Resource-aware multi-format network security data storage

Internet security systems like intrusion detection and intrusion prevention systems are based on a simple input-output principle: they receive a high-bandwidth stream of input data and produce summaries of suspicious events. This simple model has serious drawbacks, including the inability to attach context to security alerts, a lack of detailed historical information for anomaly detection baselines, and a lack of detailed forensics information. Together these problems highlight a need for fine-grained security data in the shortterm, and coarse-grained security data in the long-term. To address these limitations we propose resource-aware multi-format security data storage. Our approach is to develop an architecture for recording different granularities of security data simultaneously. To explore this idea we present a novel framework for analyzing security data as a spectrum of information and a set of algorithms for collecting and storing multi-format data. We construct a prototype system and deploy it on darknets at academic, Fortune 100 enterprise, and ISP networks. We demonstrate how a hybrid algorithm that provides guarantees on time and space satisfies the short and long-term goals across a four month deployment period and during a series of large-scale denial of service attacks.

Internet-scale malware mitigation: combining intelligence of the control and data plane

Security on the Internet today is treated mostly as a data plane problem. IDSs, firewalls, and spam filters all operate on the simple principle of detecting malicious data plane behavior and erecting data plane filters. In this paper we explore how breaking down the barrier between the control and data plane can significantly enhance our understanding of how to detect and filter Internet threats like worms and botnets. Our investigation is guided by two specific goals: using information and anomalies detected on the data plane to inform control plane decision support and using anomalies detected on the control plane to inform data plane filtering.

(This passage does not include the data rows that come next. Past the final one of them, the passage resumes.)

(** [import_own] *)
Definition import_own (x : PkiMeets) (uri : string) (cert key_pem : Blob) : files (result string Cert) :=
  ask (of_option "the certificate is neither DER nor PEM"
         (match from_der cert with Some c => Some c | None => from_pem cert end)) (fun cert =>
  ask (of_option "the private key is not a PEM encoded RSA key" (key_from_pem key_pem)) (fun key =>
  ask (check_key_pair cert key) (fun _ =>
    now ← clock;
    if negb (is_time_valid now cert) then mret (Err "the certificate is expired or not yet valid")
    else if negb (is_application_uri_valid uri cert)
    then mret (Err ("the certificate's subjectAltName must contain the application URI " +:+ uri))
    else
      w ← backup_own x;
      ask w (fun _ =>
      ask (to_der cert) (fun der =>
        w ← write_key x key_pem;
        ask w (fun _ => w ← write_cert x der; ask w (fun _ => mret (Ok cert)))))))).

(** ** Trust lists *)
Record CertificateInfo : Type := mkCertificateInfo {
  inf_subject : string;
  inf_thumbprint : string;
  inf_not_before : option string;
  inf_not_after : option string;
  inf_missing_hostnames : list string;
}.
Definition from_x509 (c : Cert) : CertificateInfo :=
  mkCertificateInfo (subject_name c) (thumbprint c) (not_before c) (not_after c) [].
Definition with_hostnames (c : Cert) (names : list string) : CertificateInfo :=
  mkCertificateInfo (subject_name c) (thumbprint c) (not_before c) (not_after c)
    (List.filter (fun n => negb (is_hostname_valid n c)) names).

(** On Unix; Windows refuses further characters. *)
Definition safe_file_name (c : Cert) : bool :=
  negb (existsb is_control (chars (default EmptyString (common_name c)))).

Definition set_trusted (f : list File → list File) (d : PkiDir) : PkiDir :=
  mkPkiDir (own_dir d) (private_dir d) (f (trusted_dir d)) (rejected_dir d).
Definition set_rejected (f : list File → list File) (d : PkiDir) : PkiDir :=
  mkPkiDir (own_dir d) (private_dir d) (trusted_dir d) (f (rejected_dir d)).

(** A file by its name; writing replaces it, in its place in the listing. *)
Definition named (name : string) (f : File) : bool := String.eqb (fl_name f) name.
Definition file_at (name : string) (l : list File) : option File := List.find (named name) l.
Definition without (name : string) (l : list File) : list File := List.filter (fun f => negb (named name f)) l.
Definition put_file (f : File) (l : list File) : list File :=
  if existsb (named (fl_name f)) l then (fun g => if named (fl_name f) g then f else g) <$> l else l ++ [f].

Definition parsed (f : File) : option Cert := result_ok (read_cert (fl_name f) (fl_bytes f)).
Definition has_thumbprint (thumb : string) (f : File) : bool :=
  match parsed f with Some c => eq_ignore_ascii_case (thumbprint c) thumb | None => false end.
(** [find]: the first file with the certificate. *)
Definition find_file (thumb : string) (l : list File) : option File := List.find (has_thumbprint thumb) l.

Definition list_dir (l : list File) : list CertificateInfo :=
  sort_stable (fun a b => String.leb (inf_subject a) (inf_subject b)) (from_x509 <$> omap parsed l).

(** [std::fs::write] *)
Definition written (f : Fate) (cut : nat) (name : string) (now : Z) (bytes : Blob) (l : list File) : list File :=
  match f with
  | Done => put_file (mkFile name now (bytes_prefix cut bytes)) l
  | Failed _ (Some n) => put_file (mkFile name now (bytes_prefix n bytes)) l
  | Failed _ None => l
  end.
Definition write_trusted (x : PkiMeets) (name : string) (bytes : Blob) : files (result string unit) :=
  let f := wx_fate x WriteTrusted in
  now ← clock;
  _ ← atomic (fun d => ((), set_trusted (written f (wx_cut x) name now bytes) d));
  match f with
  | Done => atomic (fun d => (Ok (), set_trusted (put_file (mkFile name now bytes)) d))
  | Failed e _ => mret (Err e)
  end.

We begin by analyzing the source of persistent worms and other persistent malicious and misconfigured data plane traffic to understand the scope of this behavior on the control plane. We then analyze how anomalies on the control plane associated with poorly managed networks and are correlated with the sources of malicious and misconfigured traffic detected on the data plane. Our results show that malicious and misconfigured data plane behavior is widely spread across the control plane suggesting that constructing a few control plane filters to block the most infected organizations will not have a significant impact. We demonstrate that networks with data plane anomalies tend to exhibit more routing misconfigurations. Finally, we discuss how these correlations could be used to reject or filter routes and help stop recurring threats like persistent worms.